Let $H$ be a Hilbert space and let $V \subseteq H$ be a dense subspace. The exterior algebra \begin{equation} \oplus_{n=0}^{\infty} \wedge^{n}H \end{equation} can be equipped with a canonical inner product that turns it into a pre-Hilbert space, let us write $\Lambda H$ for its Hilbert completion.
Is it true that $\Lambda V = \Lambda H$?
The following seems like a reasonable proof strategy to me.

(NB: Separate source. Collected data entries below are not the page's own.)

(** What a step does to the processes and to the entries. *)
Inductive effect (s s' : state) : Prop :=
  | eff_none : procs s' = procs s → mounts s' = mounts s → effect s s'
  | eff_phase pid q q' :
      procs s !! pid = Some q → later q q' →
      procs s' = <[pid := q']> (procs s) → mounts s' = mounts s → effect s s'
  | eff_spawn t req q :
      requests s !! t = Some (MountStart req) → spawned req q →
      procs s' = <[next_pid s := q]> (procs s) → mounts s' = mounts s → effect s s'
  | eff_remove v :
      (∀ e, mounts s !! v = Some e → phase_of s (e_pid e) = Some Done) →
      procs s' = procs s → mounts s' = delete v (mounts s) → effect s s'
  | eff_register t req pid :
      requests s !! t = Some (MountRegister req pid) →
      procs s' = procs s → mounts s' = <[VolumeID req := entry_of req pid]> (mounts s) → effect s s'.

(** What the step of a request does to the request. *)
Definition advances (s s' : state) (p p' : pc) : Prop :=
  (∃ r, p' = Returned r) ∨
  mount_of p' = mount_of p ∧ unmount_of p' = unmount_of p ∧
    (started p' = started p ∨ started p' = None ∨
     ∃ req q, p = MountStart req ∧ started p' = Some (next_pid s) ∧
       procs s' !! next_pid s = Some q ∧ spawned req q).

Ltac eff_auto :=
  first [ by apply eff_none
        | eapply eff_spawn; [eassumption| |done|done]
        | eapply eff_register; [eassumption|done|done] ].

Lemma run_mount_effect s t p a s' :
  Inv s → requests s !! t = Some p → run_mount s t p a = Some s' → effect s s'.
Proof.
  intros HI Hp. pose proof (inv_pc s HI t p Hp) as Hpc.
  destruct p; destruct a; cbn [run_mount]; try done.
  - unfold acquire. destruct (locks s !! _); [done|]. intros [= <-]. eff_auto.
  - destruct (mounts s !! VolumeID req) as [e|]; [|intros [= <-]; eff_auto].
    case_bool_decide; [destruct (String.eqb _ _)|]; intros [= <-]; eff_auto.
  - case_bool_decide as Hd; [|done]. intros [= <-]. apply (eff_remove _ _ (VolumeID req)); [|done..].
    intros e' He'. destruct Hpc as [Hpc _]. by rewrite (Hpc e' He').
  - unfold make_cache. destruct (startMount req a) as [args|e] eqn:Ha.
    + destruct (is_ok _); intros [= <-]; (eff_auto; split_and!; [done..|by exists a]).
    + destruct (is_ok _); intros [= <-]; eff_auto.
  - intros [= <-]. eff_auto.
  - case_bool_decide; [done|]. intros [= <-]. eff_auto.
  - intros [= <-]. eff_auto.
  - case_bool_decide; [|done]. intros [= <-]. eff_auto.
  - case_bool_decide; [|done]. intros [= <-]. eff_auto.
  - intros [= <-]. eff_auto.
  - intros [= <-]. eff_auto.
Qed.

Lemma run_unmount_effect s t p a s' :
  Inv s → requests s !! t = Some p → run_unmount s t p a = Some s' → effect s s'.
Proof.
  intros HI Hp. pose proof (inv_pc s HI t p Hp) as Hpc.
  destruct p; destruct a; cbn [run_unmount]; try done.
  - unfold acquire. destruct (locks s !! _); [done|]. intros [= <-]. eff_auto.
  - destruct (mounts s !! v); intros [= <-]; eff_auto.
  - case_bool_decide; [|done]. intros [= <-]. eff_auto.
  - intros [= <-]. eff_auto.
  - destruct Hpc as [Hpc (q & Hq & Hd)].
    destruct ok; intros [= <-]; (apply (eff_remove _ _ v); [|done..]);
      intros e' He'; unfold phase_of; rewrite (Hpc e' He'), Hq; by rewrite <- Hd.
Qed.

Lemma step_effect s l s' : Inv s → step s l = Some s' → effect s s'.
Proof.
  intros HI. destruct l as [t req|t v|t a|pid|pid|pid]; cbn [step].
  - destruct (requests s !! t); [done|]. intros [= <-]. eff_auto.
  - destruct (requests s !! t); [done|]. intros [= <-]. eff_auto.
  - destruct (requests s !! t) as [p|] eqn:Ht; [|done].
    destruct (run_mount s t p a) as [s1|] eqn:Hm.
    + intros [= <-]. by eapply run_mount_effect.
    + intros Hu. by eapply run_unmount_effect.
  - destruct (procs s !! pid) as [q|] eqn:Hq; [|done]. case_bool_decide as Hd; [|done].
    intros [= <-]. eapply eff_phase; [exact Hq| |done|done]. split_and!; [done..|congruence].
  - destruct (procs s !! pid) as [q|] eqn:Hq; [|done]. case_bool_decide as Hd; [|done].
    intros [= <-]. eapply eff_phase; [exact Hq| |done|done]. by split_and!.
  - destruct (watchers s !! pid) as [v|]; [|done]. case_bool_decide as Hd; [|done].
    intros [= <-]. unfold watchProcessExit. cbn. destruct (mounts s !! v) as [e|] eqn:He; [|eff_auto].
    destruct (Nat.eqb_spec (e_pid e) pid) as [<-|]; [|eff_auto].
    apply (eff_remove _ _ v); [|done..]. intros e' He'. by replace e' with e by congruence.
Qed.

We could try to show that \begin{equation} \left( \oplus_{n=0}^{\infty} \wedge^{n}V \right)^{\perp} = \{0 \}. \end{equation} This could be done by showing first that \begin{equation} \left( \oplus_{n=0}^{\infty} \wedge^{n}V \right)^{\perp} = \oplus_{n=0}^{\infty} \left(\wedge^{n}V \right)^{\perp}, \end{equation} where on the right hand side we have that the orthocomplement of $\wedge^{n}V$ is taken in $\wedge^{n}H$. The second step would be to show that, for each $n$, we have that $\wedge^{n}V$ is dense in $\wedge^{n}H$, which would imply that \begin{equation} \wedge^{n}(V)^{\perp} = \{ 0 \}. \end{equation}
I guess this second step is what I'm not too sure about.